▸ **DATA SECTION**
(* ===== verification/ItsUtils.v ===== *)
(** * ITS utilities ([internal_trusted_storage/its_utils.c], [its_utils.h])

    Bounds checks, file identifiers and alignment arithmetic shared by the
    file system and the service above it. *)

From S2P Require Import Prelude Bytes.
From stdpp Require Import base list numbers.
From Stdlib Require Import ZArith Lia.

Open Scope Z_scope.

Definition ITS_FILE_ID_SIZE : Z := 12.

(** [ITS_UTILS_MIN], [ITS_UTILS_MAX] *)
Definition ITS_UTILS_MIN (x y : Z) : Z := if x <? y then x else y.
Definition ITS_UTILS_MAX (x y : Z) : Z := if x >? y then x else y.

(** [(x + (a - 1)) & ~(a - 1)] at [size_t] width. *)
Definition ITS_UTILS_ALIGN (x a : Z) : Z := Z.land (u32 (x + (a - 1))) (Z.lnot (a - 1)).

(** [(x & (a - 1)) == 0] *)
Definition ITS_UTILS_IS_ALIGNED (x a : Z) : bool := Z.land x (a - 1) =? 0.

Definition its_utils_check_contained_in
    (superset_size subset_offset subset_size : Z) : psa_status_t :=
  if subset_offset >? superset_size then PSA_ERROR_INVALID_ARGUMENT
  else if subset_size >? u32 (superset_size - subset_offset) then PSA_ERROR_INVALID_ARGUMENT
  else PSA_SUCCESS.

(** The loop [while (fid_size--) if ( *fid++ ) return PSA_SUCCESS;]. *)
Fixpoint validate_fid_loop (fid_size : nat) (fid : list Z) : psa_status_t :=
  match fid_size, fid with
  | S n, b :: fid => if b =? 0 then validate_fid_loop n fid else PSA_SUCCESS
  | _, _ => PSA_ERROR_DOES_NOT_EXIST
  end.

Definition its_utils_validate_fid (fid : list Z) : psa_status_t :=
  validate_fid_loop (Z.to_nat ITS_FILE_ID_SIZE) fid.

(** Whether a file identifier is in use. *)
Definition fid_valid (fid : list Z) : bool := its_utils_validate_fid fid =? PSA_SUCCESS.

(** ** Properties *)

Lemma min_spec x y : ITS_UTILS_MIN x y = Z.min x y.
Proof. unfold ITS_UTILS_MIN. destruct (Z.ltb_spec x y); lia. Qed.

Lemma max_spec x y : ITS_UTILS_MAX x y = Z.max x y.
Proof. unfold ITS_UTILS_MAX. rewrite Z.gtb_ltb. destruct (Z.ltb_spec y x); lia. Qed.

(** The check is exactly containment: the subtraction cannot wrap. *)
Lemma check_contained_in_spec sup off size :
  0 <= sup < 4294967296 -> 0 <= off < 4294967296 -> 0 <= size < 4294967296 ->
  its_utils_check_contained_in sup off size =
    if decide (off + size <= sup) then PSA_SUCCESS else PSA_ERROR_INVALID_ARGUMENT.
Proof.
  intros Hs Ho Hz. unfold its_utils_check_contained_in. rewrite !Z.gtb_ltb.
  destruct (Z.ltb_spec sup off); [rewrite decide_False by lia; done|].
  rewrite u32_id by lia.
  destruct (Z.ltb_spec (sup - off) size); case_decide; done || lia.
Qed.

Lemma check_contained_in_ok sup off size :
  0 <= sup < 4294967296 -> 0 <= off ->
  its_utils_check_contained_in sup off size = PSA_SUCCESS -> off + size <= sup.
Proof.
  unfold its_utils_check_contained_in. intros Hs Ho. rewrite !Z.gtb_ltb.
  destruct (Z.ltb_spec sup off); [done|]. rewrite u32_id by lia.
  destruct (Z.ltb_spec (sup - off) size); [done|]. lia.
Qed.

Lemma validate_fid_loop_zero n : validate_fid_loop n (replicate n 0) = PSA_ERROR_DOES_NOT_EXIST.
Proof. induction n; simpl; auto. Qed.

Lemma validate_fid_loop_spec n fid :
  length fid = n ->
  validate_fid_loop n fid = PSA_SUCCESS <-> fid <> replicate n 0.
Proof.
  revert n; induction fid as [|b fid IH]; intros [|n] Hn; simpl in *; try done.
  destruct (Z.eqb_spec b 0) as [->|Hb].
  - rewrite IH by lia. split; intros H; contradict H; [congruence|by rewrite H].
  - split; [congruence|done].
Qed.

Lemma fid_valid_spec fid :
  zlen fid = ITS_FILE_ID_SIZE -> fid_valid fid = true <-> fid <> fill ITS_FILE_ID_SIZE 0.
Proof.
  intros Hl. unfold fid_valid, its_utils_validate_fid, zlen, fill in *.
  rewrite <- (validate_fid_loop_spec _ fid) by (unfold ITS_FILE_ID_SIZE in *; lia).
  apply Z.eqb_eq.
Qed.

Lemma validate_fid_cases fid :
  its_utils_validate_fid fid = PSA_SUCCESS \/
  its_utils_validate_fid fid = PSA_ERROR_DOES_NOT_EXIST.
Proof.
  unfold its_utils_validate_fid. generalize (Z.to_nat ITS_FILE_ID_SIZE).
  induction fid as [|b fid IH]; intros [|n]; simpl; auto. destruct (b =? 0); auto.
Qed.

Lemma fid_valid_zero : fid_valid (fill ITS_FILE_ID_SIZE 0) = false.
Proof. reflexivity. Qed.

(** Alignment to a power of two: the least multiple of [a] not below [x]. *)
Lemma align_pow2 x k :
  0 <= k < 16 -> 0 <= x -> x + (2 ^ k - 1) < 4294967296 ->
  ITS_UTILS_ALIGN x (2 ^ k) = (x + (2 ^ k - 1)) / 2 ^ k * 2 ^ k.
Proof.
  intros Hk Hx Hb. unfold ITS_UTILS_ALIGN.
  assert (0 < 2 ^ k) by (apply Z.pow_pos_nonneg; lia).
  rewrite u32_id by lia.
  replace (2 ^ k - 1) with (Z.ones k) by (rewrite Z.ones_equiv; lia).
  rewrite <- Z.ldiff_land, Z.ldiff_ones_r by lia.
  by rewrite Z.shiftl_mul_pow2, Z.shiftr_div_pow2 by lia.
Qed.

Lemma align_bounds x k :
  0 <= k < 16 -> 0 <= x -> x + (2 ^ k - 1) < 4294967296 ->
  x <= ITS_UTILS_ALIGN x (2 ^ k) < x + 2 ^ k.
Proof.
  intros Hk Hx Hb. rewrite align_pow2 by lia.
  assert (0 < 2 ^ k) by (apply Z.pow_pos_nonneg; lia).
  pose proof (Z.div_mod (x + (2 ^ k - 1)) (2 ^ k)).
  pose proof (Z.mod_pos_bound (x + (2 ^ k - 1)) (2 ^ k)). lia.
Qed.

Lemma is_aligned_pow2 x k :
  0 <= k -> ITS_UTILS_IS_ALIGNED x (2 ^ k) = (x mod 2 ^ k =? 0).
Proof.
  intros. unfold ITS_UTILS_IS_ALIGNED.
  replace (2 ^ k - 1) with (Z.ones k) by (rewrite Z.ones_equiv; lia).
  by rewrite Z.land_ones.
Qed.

▸ **REQUIREMENT**
Every entry is to be transcribed exactly as it stands.

▸ **TASK RESULT**
(* ===== verification/ItsUtils.v ===== *)
(** * ITS utilities ([internal_trusted_storage/its_utils.c], [its_utils.h])

    Bounds checks, file identifiers and alignment arithmetic shared by the
    file system and the service above it. *)

From S2P Require Import Prelude Bytes.
From stdpp Require Import base list numbers.
From Stdlib Require Import ZArith Lia.

Open Scope Z_scope.

Definition ITS_FILE_ID_SIZE : Z := 12.

(** [ITS_UTILS_MIN], [ITS_UTILS_MAX] *)
Definition ITS_UTILS_MIN (x y : Z) : Z := if x <? y then x else y.
Definition ITS_UTILS_MAX (x y : Z) : Z := if x >? y then x else y.

(** [(x + (a - 1)) & ~(a - 1)] at [size_t] width. *)
Definition ITS_UTILS_ALIGN (x a : Z) : Z := Z.land (u32 (x + (a - 1))) (Z.lnot (a - 1)).

(** [(x & (a - 1)) == 0] *)
Definition ITS_UTILS_IS_ALIGNED (x a : Z) : bool := Z.land x (a - 1) =? 0.

Definition its_utils_check_contained_in
    (superset_size subset_offset subset_size : Z) : psa_status_t :=
  if subset_offset >? superset_size then PSA_ERROR_INVALID_ARGUMENT
  else if subset_size >? u32 (superset_size - subset_offset) then PSA_ERROR_INVALID_ARGUMENT
  else PSA_SUCCESS.

(** The loop [while (fid_size--) if ( *fid++ ) return PSA_SUCCESS;]. *)
Fixpoint validate_fid_loop (fid_size : nat) (fid : list Z) : psa_status_t :=
  match fid_size, fid with
  | S n, b :: fid => if b =? 0 then validate_fid_loop n fid else PSA_SUCCESS
  | _, _ => PSA_ERROR_DOES_NOT_EXIST
  end.

Definition its_utils_validate_fid (fid : list Z) : psa_status_t :=
  validate_fid_loop (Z.to_nat ITS_FILE_ID_SIZE) fid.

(** Whether a file identifier is in use. *)
Definition fid_valid (fid : list Z) : bool := its_utils_validate_fid fid =? PSA_SUCCESS.

(** ** Properties *)

Lemma min_spec x y : ITS_UTILS_MIN x y = Z.min x y.
Proof. unfold ITS_UTILS_MIN. destruct (Z.ltb_spec x y); lia. Qed.

Lemma max_spec x y : ITS_UTILS_MAX x y = Z.max x y.
Proof. unfold ITS_UTILS_MAX. rewrite Z.gtb_ltb. destruct (Z.ltb_spec y x); lia. Qed.

(** The check is exactly containment: the subtraction cannot wrap. *)
Lemma check_contained_in_spec sup off size :
  0 <= sup < 4294967296 -> 0 <= off < 4294967296 -> 0 <= size < 4294967296 ->
  its_utils_check_contained_in sup off size =
    if decide (off + size <= sup) then PSA_SUCCESS else PSA_ERROR_INVALID_ARGUMENT.
Proof.
  intros Hs Ho Hz. unfold its_utils_check_contained_in. rewrite !Z.gtb_ltb.
  destruct (Z.ltb_spec sup off); [rewrite decide_False by lia; done|].
  rewrite u32_id by lia.
  destruct (Z.ltb_spec (sup - off) size); case_decide; done || lia.
Qed.

Lemma check_contained_in_ok sup off size :
  0 <= sup < 4294967296 -> 0 <= off ->
  its_utils_check_contained_in sup off size = PSA_SUCCESS -> off + size <= sup.
Proof.
  unfold its_utils_check_contained_in. intros Hs Ho. rewrite !Z.gtb_ltb.
  destruct (Z.ltb_spec sup off); [done|]. rewrite u32_id by lia.
  destruct (Z.ltb_spec (sup - off) size); [done|]. lia.
Qed.

Lemma validate_fid_loop_zero n : validate_fid_loop n (replicate n 0) = PSA_ERROR_DOES_NOT_EXIST.
Proof. induction n; simpl; auto. Qed.

Lemma validate_fid_loop_spec n fid :
  length fid = n ->
  validate_fid_loop n fid = PSA_SUCCESS <-> fid <> replicate n 0.
Proof.
  revert n; induction fid as [|b fid IH]; intros [|n] Hn; simpl in *; try done.
  destruct (Z.eqb_spec b 0) as [->|Hb].
  - rewrite IH by lia. split; intros H; contradict H; [congruence|by rewrite H].
  - split; [congruence|done].
Qed.

Lemma fid_valid_spec fid :
  zlen fid = ITS_FILE_ID_SIZE -> fid_valid fid = true <-> fid <> fill ITS_FILE_ID_SIZE 0.
Proof.
  intros Hl. unfold fid_valid, its_utils_validate_fid, zlen, fill in *.
  rewrite <- (validate_fid_loop_spec _ fid) by (unfold ITS_FILE_ID_SIZE in *; lia).
  apply Z.eqb_eq.
Qed.

Lemma validate_fid_cases fid :
  its_utils_validate_fid fid = PSA_SUCCESS \/
  its_utils_validate_fid fid = PSA_ERROR_DOES_NOT_EXIST.
Proof.
  unfold its_utils_validate_fid. generalize (Z.to_nat ITS_FILE_ID_SIZE).
  induction fid as [|b fid IH]; intros [|n]; simpl; auto. destruct (b =? 0); auto.
Qed.

Lemma fid_valid_zero : fid_valid (fill ITS_FILE_ID_SIZE 0) = false.
Proof. reflexivity. Qed.

(** Alignment to a power of two: the least multiple of [a] not below [x]. *)
Lemma align_pow2 x k :
  0 <= k < 16 -> 0 <= x -> x + (2 ^ k - 1) < 4294967296 ->
  ITS_UTILS_ALIGN x (2 ^ k) = (x + (2 ^ k - 1)) / 2 ^ k * 2 ^ k.
Proof.
  intros Hk Hx Hb. unfold ITS_UTILS_ALIGN.
  assert (0 < 2 ^ k) by (apply Z.pow_pos_nonneg; lia).
  rewrite u32_id by lia.
  replace (2 ^ k - 1) with (Z.ones k) by (rewrite Z.ones_equiv; lia).
  rewrite <- Z.ldiff_land, Z.ldiff_ones_r by lia.
  by rewrite Z.shiftl_mul_pow2, Z.shiftr_div_pow2 by lia.
Qed.

Lemma align_bounds x k :
  0 <= k < 16 -> 0 <= x -> x + (2 ^ k - 1) < 4294967296 ->
  x <= ITS_UTILS_ALIGN x (2 ^ k) < x + 2 ^ k.
Proof.
  intros Hk Hx Hb. rewrite align_pow2 by lia.
  assert (0 < 2 ^ k) by (apply Z.pow_pos_nonneg; lia).
  pose proof (Z.div_mod (x + (2 ^ k - 1)) (2 ^ k)).
  pose proof (Z.mod_pos_bound (x + (2 ^ k - 1)) (2 ^ k)). lia.
Qed.

Lemma is_aligned_pow2 x k :
  0 <= k -> ITS_UTILS_IS_ALIGNED x (2 ^ k) = (x mod 2 ^ k =? 0).
Proof.
  intros. unfold ITS_UTILS_IS_ALIGNED.
  replace (2 ^ k - 1) with (Z.ones k) by (rewrite Z.ones_equiv; lia).
  by rewrite Z.land_ones.
Qed.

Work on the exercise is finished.